Activity: Once the line containing "unfold erase_inputs, emplace_outputs." has been written out, stop; until then, restate each line of the entries below word for word from the first.

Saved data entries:
○ ○ ○ ○ ○

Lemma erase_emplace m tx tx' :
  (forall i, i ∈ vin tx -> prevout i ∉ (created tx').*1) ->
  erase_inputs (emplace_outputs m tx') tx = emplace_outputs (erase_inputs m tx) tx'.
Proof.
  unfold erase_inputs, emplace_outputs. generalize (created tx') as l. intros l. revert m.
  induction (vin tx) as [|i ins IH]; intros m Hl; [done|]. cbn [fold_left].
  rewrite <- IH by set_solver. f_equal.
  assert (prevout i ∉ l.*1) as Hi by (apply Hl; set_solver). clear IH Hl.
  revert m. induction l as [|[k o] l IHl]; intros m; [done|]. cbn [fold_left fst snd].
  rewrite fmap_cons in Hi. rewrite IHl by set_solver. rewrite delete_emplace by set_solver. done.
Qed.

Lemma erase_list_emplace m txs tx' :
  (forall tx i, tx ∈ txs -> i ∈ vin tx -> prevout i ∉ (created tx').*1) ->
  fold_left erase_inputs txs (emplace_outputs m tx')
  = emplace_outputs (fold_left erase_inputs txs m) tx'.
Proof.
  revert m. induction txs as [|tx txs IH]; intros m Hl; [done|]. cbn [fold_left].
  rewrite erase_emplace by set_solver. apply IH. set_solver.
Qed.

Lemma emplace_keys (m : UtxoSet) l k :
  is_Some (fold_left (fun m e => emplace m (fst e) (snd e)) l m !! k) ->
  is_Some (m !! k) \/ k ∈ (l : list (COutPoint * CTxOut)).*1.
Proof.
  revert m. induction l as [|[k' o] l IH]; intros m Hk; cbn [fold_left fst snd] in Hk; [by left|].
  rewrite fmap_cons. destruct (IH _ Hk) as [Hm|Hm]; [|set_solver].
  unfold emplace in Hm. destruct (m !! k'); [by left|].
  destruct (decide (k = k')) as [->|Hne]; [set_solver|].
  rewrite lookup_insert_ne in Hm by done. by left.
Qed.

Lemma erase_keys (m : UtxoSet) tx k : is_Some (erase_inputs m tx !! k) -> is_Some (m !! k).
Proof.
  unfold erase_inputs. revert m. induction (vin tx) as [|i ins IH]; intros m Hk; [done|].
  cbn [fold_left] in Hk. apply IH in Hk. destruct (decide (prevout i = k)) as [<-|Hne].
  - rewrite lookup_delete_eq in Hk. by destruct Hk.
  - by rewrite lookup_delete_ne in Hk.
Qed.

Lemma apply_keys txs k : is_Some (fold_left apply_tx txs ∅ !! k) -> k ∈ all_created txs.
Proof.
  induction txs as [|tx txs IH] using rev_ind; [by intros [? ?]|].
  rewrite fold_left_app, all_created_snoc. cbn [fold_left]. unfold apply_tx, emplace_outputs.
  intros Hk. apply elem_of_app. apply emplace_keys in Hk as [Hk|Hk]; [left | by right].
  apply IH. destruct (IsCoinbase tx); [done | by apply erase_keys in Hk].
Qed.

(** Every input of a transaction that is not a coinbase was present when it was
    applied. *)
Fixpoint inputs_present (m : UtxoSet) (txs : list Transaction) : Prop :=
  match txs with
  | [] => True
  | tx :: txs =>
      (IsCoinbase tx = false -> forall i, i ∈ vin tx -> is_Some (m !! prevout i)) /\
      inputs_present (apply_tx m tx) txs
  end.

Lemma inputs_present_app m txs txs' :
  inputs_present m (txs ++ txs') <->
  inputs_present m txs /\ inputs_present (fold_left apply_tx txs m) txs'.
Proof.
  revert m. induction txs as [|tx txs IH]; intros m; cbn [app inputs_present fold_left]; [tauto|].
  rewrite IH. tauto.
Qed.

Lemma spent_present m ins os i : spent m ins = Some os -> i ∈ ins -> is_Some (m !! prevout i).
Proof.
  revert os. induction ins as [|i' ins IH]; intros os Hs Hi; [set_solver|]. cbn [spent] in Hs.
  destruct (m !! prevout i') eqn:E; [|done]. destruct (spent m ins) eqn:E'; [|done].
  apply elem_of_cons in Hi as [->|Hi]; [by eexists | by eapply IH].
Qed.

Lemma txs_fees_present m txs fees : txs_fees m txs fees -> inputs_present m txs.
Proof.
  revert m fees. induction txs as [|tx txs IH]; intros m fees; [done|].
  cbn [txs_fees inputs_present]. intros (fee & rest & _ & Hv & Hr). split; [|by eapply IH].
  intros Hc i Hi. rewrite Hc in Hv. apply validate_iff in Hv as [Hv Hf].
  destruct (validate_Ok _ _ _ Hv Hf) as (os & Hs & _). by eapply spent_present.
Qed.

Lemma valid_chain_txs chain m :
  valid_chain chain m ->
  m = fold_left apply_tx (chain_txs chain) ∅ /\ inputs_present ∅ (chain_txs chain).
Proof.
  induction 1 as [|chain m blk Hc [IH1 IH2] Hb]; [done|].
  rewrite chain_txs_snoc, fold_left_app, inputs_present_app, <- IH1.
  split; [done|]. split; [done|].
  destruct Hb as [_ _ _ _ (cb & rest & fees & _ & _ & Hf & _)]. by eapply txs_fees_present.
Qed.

○ ○ ○ ○ ○

Exercise solution:
Lemma erase_emplace m tx tx' :
  (forall i, i ∈ vin tx -> prevout i ∉ (created tx').*1) ->
  erase_inputs (emplace_outputs m tx') tx = emplace_outputs (erase_inputs m tx) tx'.
Proof.
  unfold erase_inputs, emplace_outputs. generalize (created tx') as l. intros l. revert m.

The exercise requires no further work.